* [Task brief]: Of the lines below, write out exactly those from the line with "Definition Success (data" through the line with "table; pointers that", both included, and skip the rest.
Exercise inputs Start Marker
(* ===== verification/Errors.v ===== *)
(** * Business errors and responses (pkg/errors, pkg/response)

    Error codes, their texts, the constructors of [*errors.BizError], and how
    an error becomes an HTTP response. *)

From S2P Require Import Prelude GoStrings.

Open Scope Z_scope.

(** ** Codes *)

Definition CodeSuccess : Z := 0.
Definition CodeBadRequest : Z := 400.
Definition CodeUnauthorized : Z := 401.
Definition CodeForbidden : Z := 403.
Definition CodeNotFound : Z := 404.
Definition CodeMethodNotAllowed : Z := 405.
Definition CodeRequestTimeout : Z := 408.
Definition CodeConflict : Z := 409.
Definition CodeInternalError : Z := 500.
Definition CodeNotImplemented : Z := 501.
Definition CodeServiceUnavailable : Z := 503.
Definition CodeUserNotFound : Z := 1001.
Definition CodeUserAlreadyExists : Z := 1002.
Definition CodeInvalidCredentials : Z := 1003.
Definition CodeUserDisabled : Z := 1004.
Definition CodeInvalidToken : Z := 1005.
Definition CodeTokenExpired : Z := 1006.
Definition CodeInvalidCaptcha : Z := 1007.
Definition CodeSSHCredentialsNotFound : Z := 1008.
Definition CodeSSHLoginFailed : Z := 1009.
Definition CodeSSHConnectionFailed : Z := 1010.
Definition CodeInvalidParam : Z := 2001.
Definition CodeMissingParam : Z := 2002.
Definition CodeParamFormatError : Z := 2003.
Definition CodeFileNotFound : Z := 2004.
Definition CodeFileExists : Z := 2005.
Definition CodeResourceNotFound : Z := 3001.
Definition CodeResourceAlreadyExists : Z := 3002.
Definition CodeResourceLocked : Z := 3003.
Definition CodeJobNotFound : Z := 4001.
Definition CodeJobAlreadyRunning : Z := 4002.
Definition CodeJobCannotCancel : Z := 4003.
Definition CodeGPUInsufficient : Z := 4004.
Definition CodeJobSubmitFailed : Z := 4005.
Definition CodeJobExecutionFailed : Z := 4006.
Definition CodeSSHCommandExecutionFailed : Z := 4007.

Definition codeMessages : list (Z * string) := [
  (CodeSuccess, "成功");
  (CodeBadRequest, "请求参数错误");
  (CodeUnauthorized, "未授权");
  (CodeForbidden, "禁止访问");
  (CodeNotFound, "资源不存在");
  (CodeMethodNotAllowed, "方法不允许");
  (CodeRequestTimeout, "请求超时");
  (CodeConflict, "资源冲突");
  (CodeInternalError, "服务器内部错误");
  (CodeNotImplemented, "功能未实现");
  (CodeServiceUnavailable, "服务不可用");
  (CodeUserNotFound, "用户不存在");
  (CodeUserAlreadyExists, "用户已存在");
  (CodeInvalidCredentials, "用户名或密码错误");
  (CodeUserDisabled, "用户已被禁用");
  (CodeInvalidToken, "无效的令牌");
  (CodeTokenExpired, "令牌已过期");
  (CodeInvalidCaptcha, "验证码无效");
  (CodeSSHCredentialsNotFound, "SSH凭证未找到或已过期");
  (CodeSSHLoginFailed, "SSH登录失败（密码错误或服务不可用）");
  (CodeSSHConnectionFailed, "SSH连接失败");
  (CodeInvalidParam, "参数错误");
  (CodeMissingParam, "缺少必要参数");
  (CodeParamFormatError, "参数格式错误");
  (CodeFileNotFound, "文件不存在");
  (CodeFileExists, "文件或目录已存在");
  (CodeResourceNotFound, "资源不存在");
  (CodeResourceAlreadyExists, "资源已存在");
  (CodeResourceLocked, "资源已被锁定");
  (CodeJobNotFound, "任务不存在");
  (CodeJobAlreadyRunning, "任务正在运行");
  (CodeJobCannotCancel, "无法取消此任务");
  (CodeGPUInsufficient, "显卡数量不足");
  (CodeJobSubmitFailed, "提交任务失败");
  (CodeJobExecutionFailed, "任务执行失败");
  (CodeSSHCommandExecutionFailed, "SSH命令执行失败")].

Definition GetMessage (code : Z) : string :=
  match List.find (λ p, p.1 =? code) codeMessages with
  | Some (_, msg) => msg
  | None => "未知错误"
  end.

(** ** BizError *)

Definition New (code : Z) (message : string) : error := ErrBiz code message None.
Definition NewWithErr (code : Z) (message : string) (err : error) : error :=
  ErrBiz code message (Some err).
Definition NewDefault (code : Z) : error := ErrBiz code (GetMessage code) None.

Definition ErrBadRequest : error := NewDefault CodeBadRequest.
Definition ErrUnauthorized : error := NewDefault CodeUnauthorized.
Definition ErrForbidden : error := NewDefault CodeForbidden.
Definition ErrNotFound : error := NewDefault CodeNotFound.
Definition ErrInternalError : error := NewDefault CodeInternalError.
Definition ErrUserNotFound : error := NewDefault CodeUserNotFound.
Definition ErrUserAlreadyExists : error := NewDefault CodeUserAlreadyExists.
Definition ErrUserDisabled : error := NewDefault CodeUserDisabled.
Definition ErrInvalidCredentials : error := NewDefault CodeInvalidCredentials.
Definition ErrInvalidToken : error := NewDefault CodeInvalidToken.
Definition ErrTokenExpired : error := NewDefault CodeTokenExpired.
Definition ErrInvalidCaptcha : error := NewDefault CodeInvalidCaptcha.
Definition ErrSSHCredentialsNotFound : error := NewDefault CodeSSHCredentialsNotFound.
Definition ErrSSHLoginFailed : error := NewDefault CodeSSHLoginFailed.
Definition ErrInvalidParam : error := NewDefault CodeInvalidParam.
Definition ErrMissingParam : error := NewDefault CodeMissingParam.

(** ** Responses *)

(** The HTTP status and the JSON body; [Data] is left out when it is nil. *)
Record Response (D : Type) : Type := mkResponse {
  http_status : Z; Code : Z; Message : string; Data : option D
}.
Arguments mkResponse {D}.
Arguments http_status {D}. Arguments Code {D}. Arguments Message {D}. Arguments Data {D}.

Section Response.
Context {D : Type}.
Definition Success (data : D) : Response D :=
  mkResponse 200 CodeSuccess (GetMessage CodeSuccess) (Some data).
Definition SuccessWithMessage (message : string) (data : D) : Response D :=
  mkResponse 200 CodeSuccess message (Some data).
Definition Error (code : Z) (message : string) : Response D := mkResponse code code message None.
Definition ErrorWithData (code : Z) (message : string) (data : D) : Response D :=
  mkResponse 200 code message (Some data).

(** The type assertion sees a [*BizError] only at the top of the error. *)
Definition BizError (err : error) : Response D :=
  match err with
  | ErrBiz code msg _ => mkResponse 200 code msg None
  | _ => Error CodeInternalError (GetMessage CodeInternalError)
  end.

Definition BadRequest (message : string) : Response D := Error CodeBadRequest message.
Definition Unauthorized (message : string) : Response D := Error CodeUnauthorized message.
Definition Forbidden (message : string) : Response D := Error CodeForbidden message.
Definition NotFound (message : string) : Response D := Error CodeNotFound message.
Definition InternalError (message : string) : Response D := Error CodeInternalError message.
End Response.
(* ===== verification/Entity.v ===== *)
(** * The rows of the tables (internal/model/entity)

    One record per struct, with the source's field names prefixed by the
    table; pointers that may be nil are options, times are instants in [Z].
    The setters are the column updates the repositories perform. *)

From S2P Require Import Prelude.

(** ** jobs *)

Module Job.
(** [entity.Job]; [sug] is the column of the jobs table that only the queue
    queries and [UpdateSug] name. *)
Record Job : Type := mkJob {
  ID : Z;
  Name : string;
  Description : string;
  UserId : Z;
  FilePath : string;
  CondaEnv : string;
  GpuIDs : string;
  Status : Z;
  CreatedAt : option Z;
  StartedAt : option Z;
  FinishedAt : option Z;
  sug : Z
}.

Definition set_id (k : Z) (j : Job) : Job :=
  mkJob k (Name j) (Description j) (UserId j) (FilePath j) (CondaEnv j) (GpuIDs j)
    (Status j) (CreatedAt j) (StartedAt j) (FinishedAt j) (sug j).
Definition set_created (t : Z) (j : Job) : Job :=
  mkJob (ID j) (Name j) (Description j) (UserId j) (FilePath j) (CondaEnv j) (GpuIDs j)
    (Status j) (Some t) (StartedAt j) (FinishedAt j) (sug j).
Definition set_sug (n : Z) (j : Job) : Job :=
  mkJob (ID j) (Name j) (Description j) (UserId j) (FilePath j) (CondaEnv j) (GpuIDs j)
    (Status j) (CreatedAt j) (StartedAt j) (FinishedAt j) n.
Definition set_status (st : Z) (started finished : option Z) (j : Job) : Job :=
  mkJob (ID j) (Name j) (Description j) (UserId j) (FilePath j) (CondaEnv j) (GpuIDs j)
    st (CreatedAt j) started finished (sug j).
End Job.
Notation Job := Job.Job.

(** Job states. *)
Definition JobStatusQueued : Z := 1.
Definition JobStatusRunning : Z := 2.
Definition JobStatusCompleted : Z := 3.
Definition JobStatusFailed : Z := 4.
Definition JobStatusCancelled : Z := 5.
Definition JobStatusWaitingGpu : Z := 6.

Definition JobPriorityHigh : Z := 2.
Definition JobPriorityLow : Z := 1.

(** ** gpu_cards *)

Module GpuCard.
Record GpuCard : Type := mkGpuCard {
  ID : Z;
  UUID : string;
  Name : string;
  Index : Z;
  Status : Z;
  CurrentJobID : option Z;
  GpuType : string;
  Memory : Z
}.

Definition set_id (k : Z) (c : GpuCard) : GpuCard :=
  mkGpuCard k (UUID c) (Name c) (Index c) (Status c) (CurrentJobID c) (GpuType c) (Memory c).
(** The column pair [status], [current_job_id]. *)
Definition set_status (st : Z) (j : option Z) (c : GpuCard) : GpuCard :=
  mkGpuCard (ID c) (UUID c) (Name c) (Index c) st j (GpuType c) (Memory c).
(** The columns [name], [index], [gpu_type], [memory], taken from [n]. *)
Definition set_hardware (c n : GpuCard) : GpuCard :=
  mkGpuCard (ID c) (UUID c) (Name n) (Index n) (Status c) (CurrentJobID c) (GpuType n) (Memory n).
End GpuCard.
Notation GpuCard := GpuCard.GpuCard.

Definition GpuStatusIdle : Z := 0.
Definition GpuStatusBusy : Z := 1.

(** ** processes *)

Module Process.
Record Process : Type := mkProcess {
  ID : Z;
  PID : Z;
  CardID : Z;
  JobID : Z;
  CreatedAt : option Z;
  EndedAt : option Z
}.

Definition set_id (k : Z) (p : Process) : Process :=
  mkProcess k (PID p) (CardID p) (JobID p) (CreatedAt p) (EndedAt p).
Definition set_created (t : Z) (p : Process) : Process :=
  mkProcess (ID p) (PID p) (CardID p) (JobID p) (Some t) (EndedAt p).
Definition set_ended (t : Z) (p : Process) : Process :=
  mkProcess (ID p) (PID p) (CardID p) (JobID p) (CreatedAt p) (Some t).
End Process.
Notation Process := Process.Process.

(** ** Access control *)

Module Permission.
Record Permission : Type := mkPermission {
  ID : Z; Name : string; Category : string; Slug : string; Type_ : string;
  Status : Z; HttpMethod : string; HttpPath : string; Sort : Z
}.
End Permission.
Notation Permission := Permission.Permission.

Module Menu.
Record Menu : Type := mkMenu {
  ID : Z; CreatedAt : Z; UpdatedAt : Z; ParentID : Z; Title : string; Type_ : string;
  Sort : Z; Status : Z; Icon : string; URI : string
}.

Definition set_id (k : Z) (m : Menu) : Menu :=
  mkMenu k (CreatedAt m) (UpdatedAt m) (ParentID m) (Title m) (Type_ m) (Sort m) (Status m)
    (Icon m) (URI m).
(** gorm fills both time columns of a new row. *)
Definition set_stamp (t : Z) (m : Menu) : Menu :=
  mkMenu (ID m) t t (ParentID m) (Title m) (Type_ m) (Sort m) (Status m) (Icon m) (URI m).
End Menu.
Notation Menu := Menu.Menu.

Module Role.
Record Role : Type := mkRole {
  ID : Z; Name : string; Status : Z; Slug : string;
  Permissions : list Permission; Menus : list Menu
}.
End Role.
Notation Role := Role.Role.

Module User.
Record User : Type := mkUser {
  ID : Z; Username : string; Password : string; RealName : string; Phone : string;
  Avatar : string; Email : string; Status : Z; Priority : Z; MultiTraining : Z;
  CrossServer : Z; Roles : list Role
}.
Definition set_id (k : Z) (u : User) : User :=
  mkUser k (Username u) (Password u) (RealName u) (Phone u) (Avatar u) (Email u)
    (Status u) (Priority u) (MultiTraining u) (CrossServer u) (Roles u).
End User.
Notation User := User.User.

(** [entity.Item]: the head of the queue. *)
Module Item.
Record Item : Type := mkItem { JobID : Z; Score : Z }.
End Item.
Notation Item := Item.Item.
Exercise inputs End Marker
* [Reply]:
Definition Success (data : D) : Response D :=
  mkResponse 200 CodeSuccess (GetMessage CodeSuccess) (Some data).
Definition SuccessWithMessage (message : string) (data : D) : Response D :=
  mkResponse 200 CodeSuccess message (Some data).
Definition Error (code : Z) (message : string) : Response D := mkResponse code code message None.
Definition ErrorWithData (code : Z) (message : string) (data : D) : Response D :=
  mkResponse 200 code message (Some data).

(** The type assertion sees a [*BizError] only at the top of the error. *)
Definition BizError (err : error) : Response D :=
  match err with
  | ErrBiz code msg _ => mkResponse 200 code msg None
  | _ => Error CodeInternalError (GetMessage CodeInternalError)
  end.

Definition BadRequest (message : string) : Response D := Error CodeBadRequest message.
Definition Unauthorized (message : string) : Response D := Error CodeUnauthorized message.
Definition Forbidden (message : string) : Response D := Error CodeForbidden message.
Definition NotFound (message : string) : Response D := Error CodeNotFound message.
Definition InternalError (message : string) : Response D := Error CodeInternalError message.
End Response.
(* ===== verification/Entity.v ===== *)
(** * The rows of the tables (internal/model/entity)

    One record per struct, with the source's field names prefixed by the
    table; pointers that may be nil are options, times are instants in [Z].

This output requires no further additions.